Researchers from the University of Buffalo have now discovered a new technique to staple peptides to preserve their shape better. A peptide is simple a molecule that contains in it more than one amino acid. Peptides are smaller than proteins. If they are small enough to be synthesized, usually less than 50 molecules, they are by definition a peptide. Peptides naturally have a tendency to shift, and the new technique from the University of Buffalo may help prevent this transformation from happening.
Doctor Qing Lin is the lead researcher in the experiment. "There's a lot of potential here. Our chemistry is unique," he said. Doctor Lin continued the interview by saying that the new technique to staple peptides, or even possibly proteins as well, could open up a new avenue of drug therapies for patients. He attributes the breakdown of helices in peptides to one of the reasons there have not been many new drugs approved by the Federal Drug Administration in the last decade. The peptide stapling has the potential to have a positive benefit because the strong bond can disrupt protein to protein interactions involved in many biological areas, including the build up of stress and the death of cells.
Naturally, peptides are transforming between various arrangements. They generally shift between helices, sheet coil, and random coil. The technique by Doctor Lin staples the peptides together to prevent them from shifting forms. Peptides in a helix form enter cells easier than in other forms. The technique has the potential of also working of large chains of amino acids, proteins, which could add various new health benefits.
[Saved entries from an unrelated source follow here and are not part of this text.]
(** ** One frame *)

Lemma read_frame_at done r todo limit cur : streamable r ->
  limit = Z.of_nat (length (frames (done ++ r :: todo))) ->
  readFrame (frames (done ++ r :: todo)) (Z.of_nat (length (frames done))) limit cur
  = Ok (Some (r, Z.of_nat (length (frame r)))).
Proof.
  intros [Hw Hp] ->. pose proof (length_frame r) as Hl. unfold readFrame, read_at.
  rewrite frames_app, frames_cons. set (pre := frames done). set (post := frames todo).
  rewrite !length_app. rewrite (proj2 (Z.ltb_ge _ _)) by lia. cbn [rbind].
  rewrite Z2Nat.inj_add, !Nat2Z.id by lia. change (Z.to_nat 13) with 13%nat.
  assert (Eh : slice (length pre) (length pre + 13) (pre ++ frame r ++ post) = slice 0 13 (frame r ++ post)).
  { rewrite <- (Nat.add_0_r (length pre)) at 1. by rewrite slice_from. }
  assert (Ep : be_val (slice 9 13 (slice 0 13 (frame r ++ post))) = Z.of_nat (length (r_Payload r))).
  { rewrite <- (frame_payload_len r post Hw). by f_equal. }
  rewrite Eh, Ep. rewrite !(proj2 (Z.ltb_ge _ _)) by lia. cbn [rbind].
  replace (Z.to_nat (Z.of_nat (length pre) + (13 + Z.of_nat (length (r_Payload r)) + 4)))
    with (length pre + length (frame r))%nat by lia.
  rewrite (slice_mid _ _ pre (frame r) post) by done. rewrite DecodeRecord_frame by done. cbn [rbind].
  do 3 f_equal. lia.
Qed.

(** ** Steps of Next *)

Lemma reading_set_buffers w sr todo later p e : reading w sr todo later -> reading w (set_buffers p e sr) todo later.
Proof. by intros []. Qed.

Lemma next_frame fuel w sr r todo later : reading w sr (r :: todo) later -> sr_emit sr = [] ->
  exists sr1, reading w sr1 todo later /\ sr_pending sr1 = sr_pending sr /\ sr_emit sr1 = []
  /\ Next_loop (S fuel) w sr
    = if r_Type r =? RecordTypeBatchCommit then
        if Z.of_nat (length (sr_pending sr)) =? commit_count r then
          match sr_pending sr ++ [r] with
          | first :: emit => (set_buffers [] emit sr1, Ok (Some first))
          | [] => (sr1, Ok None)
          end
        else Next_loop fuel w (set_buffers [] [] sr1)
      else Next_loop fuel w (set_buffers (sr_pending sr ++ [r]) [] sr1).
Proof.
  intros [(dn & c & Ef & Eg & Eo & El) Hla [Hr Ht]%Forall_cons Hrec Hls Hi Ho Hc Hids Hs] Ee.
  pose proof (length_frame r) as Hlen. set (file := frames (dn ++ r :: todo)) in *.
  exists (set_offset (sr_offset sr + Z.of_nat (length (frame r))) (set_f (Some file) sr)).
  split; [|split; [done|split; [done|]]].
  - constructor; try done. exists (dn ++ [r]), file. split; [done|]. rewrite <- app_assoc. cbn [app].
    split; [done|]. split; [|done]. cbn [set_offset sr_offset]. rewrite Eo, frames_app, frames_one, length_app. lia.
  - cbn [Next_loop]. rewrite Ee. unfold ensureOpen. rewrite Ef. cbn [negb].
    assert (Hh : handle (w_disk w) sr = file) by (unfold handle; by rewrite Eg).
    rewrite Hh. change (durableLimit w (set_f (Some file) sr)) with (durableLimit w sr). rewrite El.
    assert (Hlt : (length (frames dn) + length (frame r) <= length file)%nat).
    { unfold file. rewrite frames_app, frames_cons, !length_app. lia. }
    cbn [set_f sr_offset]. rewrite Eo. rewrite (proj2 (Z.leb_gt _ _)), (proj2 (Z.ltb_ge _ _)) by lia.
    assert (Hh' : handle (w_disk w) (set_f (Some file) sr) = file) by (unfold handle; cbn [set_f sr_id]; by rewrite Eg).
    rewrite Hh'.
    unfold file. rewrite (read_frame_at dn r todo) by done. cbn [set_offset set_f sr_emit sr_pending]. rewrite Ee. done.
Qed.

Lemma open_listed d sr id c fuel : (0 < fuel)%nat -> sr_ids sr !! sr_idx sr = Some id -> disk_get d id = Some c ->
  open_next fuel d sr = (set_file c id sr, true).
Proof. intros Hf E1 E2. destruct fuel as [|fuel]; [lia|]. cbn [open_next]. by rewrite E1, E2. Qed.

Lemma last_filter_increasing lo bound ids x : increasing lo ids -> filter (fun id => bound < id) ids <> [] ->
  last (filter (fun id => bound < id) ids) = Some x -> filter (fun id => x < id) ids = [].
Proof.
  intros Hi _ Hl. assert (Hx : x ∈ filter (fun id => bound < id) ids).
  { destruct (filter _ ids) as [|y q _] using rev_ind; [done|]. rewrite last_snoc in Hl. injection Hl as ->.
    apply elem_of_app. right. by left. }
  apply filter_nil, Forall_forall. intros y Hy Hlt. apply list_elem_of_filter in Hx as [Hb Hx].
  revert lo Hi Hl. induction ids as [|z ids IH]; intros lo Hi Hl; [by apply not_elem_of_nil in Hx|].
  destruct Hi as [Hz Hi]. destruct (decide (bound < z)) as [Hbz|Hbz].
  - rewrite filter_cons_True in Hl by done. destruct (filter (fun id => bound < id) ids) as [|q l] eqn:Eq.
    + cbn in Hl. injection Hl as ->. apply elem_of_cons in Hy as [->|Hy]; [lia|].
      assert (Hin : y ∈ filter (fun id => bound < id) ids).
      { apply list_elem_of_filter. split; [lia|done]. }
      rewrite Eq in Hin. by apply not_elem_of_nil in Hin.
    + assert (Hl' : last (q :: l) = Some x) by done.
      assert (Hxi : x ∈ ids).
      { assert (Hin : x ∈ q :: l).
        { destruct (q :: l) as [|y' q' _] using rev_ind; [done|]. rewrite last_snoc in Hl'. injection Hl' as ->.
          apply elem_of_app. right. by left. }
        rewrite <- Eq in Hin. by apply list_elem_of_filter in Hin as [_ ?]. }
      pose proof (increasing_NoDup _ _ Hi) as [_ Hgt]. rewrite Forall_forall in Hgt.
      apply elem_of_cons in Hy as [->|Hy]; [specialize (Hgt _ Hxi); lia|]. by eapply (IH Hxi Hy z).
  - rewrite filter_cons_False in Hl by done. apply elem_of_cons in Hx as [->|Hx]; [lia|].
    apply elem_of_cons in Hy as [->|Hy]; [lia|]. by eapply (IH Hx Hy z).
Qed.

Lemma durable_closed w sr id c : id <> w_currentID w ->
  durableLimit w (set_file c id sr) = (Z.of_nat (length c), id =? w_currentID w).
Proof. intros H. unfold durableLimit, Head. cbn [set_file sr_id]. by rewrite !(proj2 (Z.eqb_neq _ _)). Qed.

(** Opening the next file. *)
Lemma reading_file w sr id rs later : (sr_idx sr < length (sr_ids sr))%nat ->
  disk_get (w_disk w) id = Some (frames rs) -> Forall (fun f => disk_get (w_disk w) f.1 = Some (frames f.2)) later ->
  Forall streamable rs -> Forall streamable (concat later.*2) ->
  drop (S (sr_idx sr)) (sr_ids sr) ++ filter (fun id => sr_maxID sr < id) (listSegmentIDs (w_disk w)) = later.*1 ->
  increasing id later.*1 -> Forall (fun id => id <= w_currentID w) (id :: later.*1) ->
  increasing 0 (listSegmentIDs (w_disk w)) ->
  (forall c, disk_get (w_disk w) (w_currentID w) = Some c -> s_syncedOffset (w_current w) = Z.of_nat (length c)) ->
  reading w (set_file (frames rs) id sr) rs later.
Proof.
  intros Hi Eg Hla Hrs Hrec Hls Ho Hc Hids Hs. constructor; try done. exists [], (frames rs). split; [done|].
  split; [done|]. split; [done|]. destruct (decide (id = w_currentID w)) as [->|Hne]; [|by apply durable_closed].
  unfold durableLimit, Head. cbn [set_file sr_id app]. rewrite Z.eqb_refl. f_equal. by apply Hs.
Qed.

Lemma next_advance fuel w sr id rs later : reading w sr [] ((id, rs) :: later) -> sr_emit sr = [] ->
  exists sr1, reading w sr1 rs later /\ sr_pending sr1 = sr_pending sr /\ sr_emit sr1 = []
  /\ Next_loop (S fuel) w sr = Next_loop fuel w sr1.
Proof.
  intros [(dn & c & Ef & Eg & Eo & El) Hla _ Hrec Hls Hi Ho Hc Hids Hs] Ee.
  rewrite app_nil_r in *. apply Forall_cons in Hla as [Hid Hla]. cbn [fst snd fmap list_fmap concat] in *.
  apply Forall_app in Hrec as [Hrs Hrec]. destruct Ho as [Hlt Ho]. apply Forall_cons in Hc as [_ Hc].
  assert (Hcur : (sr_id sr =? w_currentID w) = false).
  { apply Forall_cons in Hc as [? _]. apply Z.eqb_neq. lia. }
  set (sr0 := set_idx (S (sr_idx sr)) (set_f None (set_f (Some (handle (w_disk w) sr)) sr))).
  assert (Hstep : Next_loop (S fuel) w sr = Next_loop fuel w (ensureOpen (w_disk w) sr0).1).
  { cbn [Next_loop]. rewrite Ee. unfold ensureOpen at 1. rewrite Ef. cbn [negb].
    change (durableLimit w (set_f _ sr)) with (durableLimit w sr). rewrite El. cbn [set_f sr_offset].
    rewrite Eo, Hcur. by rewrite (proj2 (Z.leb_le _ _)) by lia. }
  rewrite Hstep. clear Hstep. unfold ensureOpen. cbn [sr0 set_idx set_f sr_f sr_ids].
  destruct (sr_ids sr) as [|i0 is0] eqn:Eids; [cbn in Hi; lia|]. rewrite <- Eids in *. clear i0 is0 Eids.
  destruct (drop (S (sr_idx sr)) (sr_ids sr)) as [|x l] eqn:Ed.
  - (* the listed segments are read: list again *)
    assert (Hend : S (sr_idx sr) = length (sr_ids sr)).
    { apply (f_equal length) in Ed. rewrite length_drop in Ed. cbn in Ed. lia. }
    assert (Hop : forall n, open_next n (w_disk w) sr0 = (sr0, false)).
    { intros [|n]; [done|]. cbn [open_next sr0 set_idx set_f sr_ids sr_idx]. by rewrite lookup_ge_None_2 by lia. }
    rewrite Hop. unfold relist. cbn [sr0 set_idx set_f sr_maxID]. cbn [app] in Hls. rewrite Hls.
    set (maxID := default _ _). set (sr1 := set_ids _ maxID sr0).
    assert (Hid1 : sr_ids sr1 !! sr_idx sr1 = Some id).
    { cbn [sr1 set_ids sr0 set_idx set_f sr_ids sr_idx]. rewrite Hend. by apply list_lookup_middle. }
    rewrite (open_listed _ sr1 id (frames rs)); [|cbn [sr1 set_ids sr_ids]; rewrite length_app; cbn [length]; lia|done|done].
    cbn [fst].
    exists (set_file (frames rs) id sr1). split; [|done]. apply reading_file; try done.
    + cbn. rewrite length_app. cbn. lia.
    + cbn [sr1 set_ids sr0 set_idx set_f sr_ids sr_idx sr_maxID]. rewrite drop_app_ge by lia.
      replace (S (S (sr_idx sr)) - length (sr_ids sr))%nat with 1%nat by lia. cbn [drop].
      rewrite (last_filter_increasing 0 (sr_maxID sr) _ maxID); [by rewrite drop_0, app_nil_r|done|by rewrite Hls|].
      rewrite Hls. unfold maxID. cbn [last]. by destruct (last (id :: later.*1)) eqn:E; [|apply last_None in E].
  - cbn [app] in Hls. injection Hls as -> Hls.
    assert (Hid1 : sr_ids sr0 !! sr_idx sr0 = Some id).
    { cbn [sr0 set_idx set_f sr_ids sr_idx]. rewrite <- (Nat.add_0_r (S _)), <- lookup_drop, Ed. done. }
    assert (Hlen : (S (sr_idx sr) < length (sr_ids sr))%nat) by (by apply lookup_lt_Some in Hid1).
    rewrite (open_listed _ sr0 id (frames rs)); [|cbn [sr0 set_idx set_f sr_ids]; lia|done|done]. cbn [fst].
    exists (set_file (frames rs) id sr0). split; [|done]. apply reading_file; try done.
    cbn [sr0 set_idx set_f sr_ids sr_idx sr_maxID]. rewrite <- Hls. f_equal.
    replace (S (S (sr_idx sr))) with (S (sr_idx sr) + 1)%nat by lia. by rewrite <- drop_drop, Ed.
Qed.

(** The reader has nothing to read until the log moves on. *)
Definition resting (w : WAL) (sr : StreamReader) : Prop :=
  sr_emit sr = [] /\ (reading w sr [] [] \/ ensureOpen (w_disk w) sr = (sr, false)).

Lemma next_end fuel w sr : reading w sr [] [] -> sr_emit sr = [] ->
  exists sr1, Next_loop (S (S fuel)) w sr = (sr1, Ok None) /\ resting w sr1.
Proof.
  intros Hr Ee. pose proof Hr as [(dn & c & Ef & Eg & Eo & El) Hla _ Hrec Hls Hi Ho Hc Hids Hs]. rewrite app_nil_r in *.
  apply app_eq_nil in Hls as [Hd Hf]. change (S (S fuel)) with (S (1 + fuel)).
  set (f1 := (1 + fuel)%nat). assert (Hf1 : f1 = S fuel) by done. clearbody f1.
  cbn [Next_loop]. rewrite Ee. unfold ensureOpen at 1. rewrite Ef. cbn [negb].
  change (durableLimit w (set_f _ sr)) with (durableLimit w sr). rewrite El. cbn [set_f sr_offset]. rewrite Eo.
  rewrite (proj2 (Z.leb_le _ _)) by lia. destruct (sr_id sr =? w_currentID w) eqn:Ecur; cbn [negb].
  { eexists. split; [done|]. split; [done|]. left. unfold handle. rewrite Eg.
    constructor; try done; [|cbn; by rewrite Hd, Hf]. exists dn, (frames dn). rewrite app_nil_r. split; [done|].
    split; [done|]. split; [done|]. cbn [set_f sr_id]. rewrite Ecur. exact El. }
  assert (Hend : S (sr_idx sr) = length (sr_ids sr)).
  { apply (f_equal length) in Hd. rewrite length_drop in Hd. cbn in Hd. lia. }
  set (sr0 := set_idx (S (sr_idx sr)) (set_f None (set_f (Some (handle (w_disk w) sr)) sr))).
  assert (Hno : ensureOpen (w_disk w) sr0 = (sr0, false)).
  { unfold ensureOpen. cbn [sr0 set_idx set_f sr_f sr_ids]. destruct (sr_ids sr) as [|i0 is0] eqn:Eids; [done|].
    rewrite <- Eids in *. clear i0 is0 Eids.
    assert (Hop : forall n, open_next n (w_disk w) sr0 = (sr0, false)).
    { intros [|n]; [done|]. cbn [open_next sr0 set_idx set_f sr_ids sr_idx]. by rewrite lookup_ge_None_2 by lia. }
    rewrite Hop. unfold relist. cbn [sr0 set_idx set_f sr_maxID]. by rewrite Hf. }
  unfold advance. change (set_idx (S _) _) with sr0. rewrite Hno. cbn [fst]. subst f1.
  assert (Ee0 : sr_emit sr0 = []) by done. clearbody sr0. cbn [Next_loop]. rewrite Ee0, Hno. cbn [negb].
  exists sr0. split; [done|]. split; [done|]. by right.
Qed.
Many experts believe that the peptide stapling has great potential in helping to treat various health problems. The peptide stapling could be used to treat infectious diseases, metabolic diseases, and even some cancers. Many businesses have looked into investing in the potential peptide stapling may have. "The field is large enough for multiple players," Lin said. "Stapling is a technology that many people believe will create a new class of drug therapies, hitting new targets that other therapies can't. Our chemistry is distinct from what's already out there." Although much more research is needed on the effects of peptide stapling and the specific benefits it could have in treating diseases, it is safe to believe that peptide stapling will become an important technique in treating diseases in the not too distant future.